Your objective —
Please write out each entry below exactly as it appears.

Excerpted records —
Record CheckRequest := MkCheckRequest {
  ckr_ContractID : string;
  ckr_SpecPath : string;
  ckr_Target : ReviewInputLocator;
  ckr_Candidate : ReviewInputLocator;
  ckr_Release : option ReviewInputLocator;
  ckr_Policy : EffectivePolicy;
  ckr_EvaluatedAt : Time;
  ckr_EngineVersion : string;
}.

Class ReviewInputLoader (I : Type) :=
  LoadInput : Ctx → string → ReviewInputLocator → stM I (SpecFile * ContractRevision).
Class ContractSnapshotBuilder (I : Type) :=
  BuildSnapshot : Ctx → string → SpecFile → ContractRevision → stM I ContractSnapshot.

Definition validateCheckLocator (role : string) (locator : ReviewInputLocator) : res unit :=
  let hasFile := negb (bool_decide (ril_File locator = "")) in
  let hasRef := negb (bool_decide (ril_GitRef locator = "")) in
  throw_if (negb hasFile && negb hasRef) (Errorf "%s locator is required" [EStr role]) ;;
  throw_if (hasFile && hasRef) (Errorf "%s locator must set exactly one of file or git ref" [EStr role]) ;;
  if hasFile then ValidateCanonicalIdentity (role +:+ " file") (ril_File locator) false
  else if hasRef then ValidateCanonicalIdentity (role +:+ " git ref") (ril_GitRef locator) false
  else mret tt.

Definition validateCheckRequest (request : CheckRequest) : res unit :=
  ValidateCanonicalIdentity "contract id" (ckr_ContractID request) false ;;
  ValidateCanonicalIdentity "spec path" (ckr_SpecPath request) false ;;
  validateCheckLocator "target" (ckr_Target request) ;;
  validateCheckLocator "candidate" (ckr_Candidate request) ;;
  match ckr_Release request with
  | Some release => validateCheckLocator "release" release
  | None => mret tt
  end ;;
  throw_if (bool_decide (length (ep_Layers (ckr_Policy request)) = 0%nat)) (Errorf "policy is required" []) ;;
  throw_if (IsZero (ckr_EvaluatedAt request)) (Errorf "evaluation time is required" []) ;;
  ValidateCanonicalIdentity "engine version" (ckr_EngineVersion request) false.

Section check.
Context `{CaseTables} {I : Type} `{!ReviewInputLoader I, !ContractSnapshotBuilder I}.

Definition loadSnapshot (ctx : Ctx) (request : CheckRequest) (role : string) (locator : ReviewInputLocator)
    : stM I ContractSnapshot :=
  input ← st_wrap (LoadInput ctx (ckr_SpecPath request) locator) (wrapError ErrorInput ("load " +:+ role));
  let '(file, revision) := input in
  lift (wrap_err (validatePortSpecFile file false) (wrapError ErrorInput ("validate " +:+ role +:+ " input"))) ;;
  lift (wrap_err (validatePortRevision revision true)
    (wrapError ErrorInput ("validate " +:+ role +:+ " revision"))) ;;
  lift (throw_if (negb (bool_decide (cv_ContractID revision = ""))
                  && negb (bool_decide (cv_ContractID revision = ckr_ContractID request)))
    (wrapError ErrorInput ("validate " +:+ role +:+ " revision")
       (Errorf "revision contract id does not match review contract id" []))) ;;
  snapshot ← st_wrap (BuildSnapshot ctx (ckr_ContractID request) file revision)
    (wrapError ErrorEvaluation ("build " +:+ role));
  lift (wrap_err (ValidateContractSnapshot snapshot)
    (wrapError ErrorEvaluation ("validate " +:+ role +:+ " snapshot"))) ;;
  lift (throw_if (negb (bool_decide (cs_ContractID snapshot = ckr_ContractID request))
                  || negb (bool_decide (cs_RevisionID snapshot = cv_ID revision)))
    (wrapError ErrorEvaluation ("validate " +:+ role +:+ " snapshot")
       (Errorf "snapshot identity does not match its review input" []))) ;;
  mret snapshot.

Definition CheckService_Run (ctx : Ctx) (request : CheckRequest) : stM I ReviewReport :=
  lift (validateCheckRequest request) ;;
  target ← loadSnapshot ctx request "target" (ckr_Target request);
  candidate ← loadSnapshot ctx request "candidate" (ckr_Candidate request);
  release ← match ckr_Release request with
            | Some locator => snapshot ← loadSnapshot ctx request "release" locator; mret (Some snapshot)
            | None => mret None
            end;
  lift (wrap_err (EvaluateReview (MkReviewRequest (ckr_ContractID request) target candidate release
                    (ckr_Policy request) (ckr_EvaluatedAt request) (ckr_EngineVersion request)))
    (wrapError ErrorEvaluation "evaluate review")).
End check.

Solution —
Record CheckRequest := MkCheckRequest {
  ckr_ContractID : string;
  ckr_SpecPath : string;
  ckr_Target : ReviewInputLocator;
  ckr_Candidate : ReviewInputLocator;
  ckr_Release : option ReviewInputLocator;
  ckr_Policy : EffectivePolicy;
  ckr_EvaluatedAt : Time;
  ckr_EngineVersion : string;
}.

Class ReviewInputLoader (I : Type) :=
  LoadInput : Ctx → string → ReviewInputLocator → stM I (SpecFile * ContractRevision).
Class ContractSnapshotBuilder (I : Type) :=
  BuildSnapshot : Ctx → string → SpecFile → ContractRevision → stM I ContractSnapshot.

Definition validateCheckLocator (role : string) (locator : ReviewInputLocator) : res unit :=
  let hasFile := negb (bool_decide (ril_File locator = "")) in
  let hasRef := negb (bool_decide (ril_GitRef locator = "")) in
  throw_if (negb hasFile && negb hasRef) (Errorf "%s locator is required" [EStr role]) ;;
  throw_if (hasFile && hasRef) (Errorf "%s locator must set exactly one of file or git ref" [EStr role]) ;;
  if hasFile then ValidateCanonicalIdentity (role +:+ " file") (ril_File locator) false
  else if hasRef then ValidateCanonicalIdentity (role +:+ " git ref") (ril_GitRef locator) false
  else mret tt.

Definition validateCheckRequest (request : CheckRequest) : res unit :=
  ValidateCanonicalIdentity "contract id" (ckr_ContractID request) false ;;
  ValidateCanonicalIdentity "spec path" (ckr_SpecPath request) false ;;
  validateCheckLocator "target" (ckr_Target request) ;;
  validateCheckLocator "candidate" (ckr_Candidate request) ;;
  match ckr_Release request with
  | Some release => validateCheckLocator "release" release
  | None => mret tt
  end ;;
  throw_if (bool_decide (length (ep_Layers (ckr_Policy request)) = 0%nat)) (Errorf "policy is required" []) ;;
  throw_if (IsZero (ckr_EvaluatedAt request)) (Errorf "evaluation time is required" []) ;;
  ValidateCanonicalIdentity "engine version" (ckr_EngineVersion request) false.

Section check.
Context `{CaseTables} {I : Type} `{!ReviewInputLoader I, !ContractSnapshotBuilder I}.

Definition loadSnapshot (ctx : Ctx) (request : CheckRequest) (role : string) (locator : ReviewInputLocator)
    : stM I ContractSnapshot :=
  input ← st_wrap (LoadInput ctx (ckr_SpecPath request) locator) (wrapError ErrorInput ("load " +:+ role));
  let '(file, revision) := input in
  lift (wrap_err (validatePortSpecFile file false) (wrapError ErrorInput ("validate " +:+ role +:+ " input"))) ;;
  lift (wrap_err (validatePortRevision revision true)
    (wrapError ErrorInput ("validate " +:+ role +:+ " revision"))) ;;
  lift (throw_if (negb (bool_decide (cv_ContractID revision = ""))
                  && negb (bool_decide (cv_ContractID revision = ckr_ContractID request)))
    (wrapError ErrorInput ("validate " +:+ role +:+ " revision")
       (Errorf "revision contract id does not match review contract id" []))) ;;
  snapshot ← st_wrap (BuildSnapshot ctx (ckr_ContractID request) file revision)
    (wrapError ErrorEvaluation ("build " +:+ role));
  lift (wrap_err (ValidateContractSnapshot snapshot)
    (wrapError ErrorEvaluation ("validate " +:+ role +:+ " snapshot"))) ;;
  lift (throw_if (negb (bool_decide (cs_ContractID snapshot = ckr_ContractID request))
                  || negb (bool_decide (cs_RevisionID snapshot = cv_ID revision)))
    (wrapError ErrorEvaluation ("validate " +:+ role +:+ " snapshot")
       (Errorf "snapshot identity does not match its review input" []))) ;;
  mret snapshot.

Definition CheckService_Run (ctx : Ctx) (request : CheckRequest) : stM I ReviewReport :=
  lift (validateCheckRequest request) ;;
  target ← loadSnapshot ctx request "target" (ckr_Target request);
  candidate ← loadSnapshot ctx request "candidate" (ckr_Candidate request);
  release ← match ckr_Release request with
            | Some locator => snapshot ← loadSnapshot ctx request "release" locator; mret (Some snapshot)
            | None => mret None
            end;
  lift (wrap_err (EvaluateReview (MkReviewRequest (ckr_ContractID request) target candidate release
                    (ckr_Policy request) (ckr_EvaluatedAt request) (ckr_EngineVersion request)))
    (wrapError ErrorEvaluation "evaluate review")).
End check.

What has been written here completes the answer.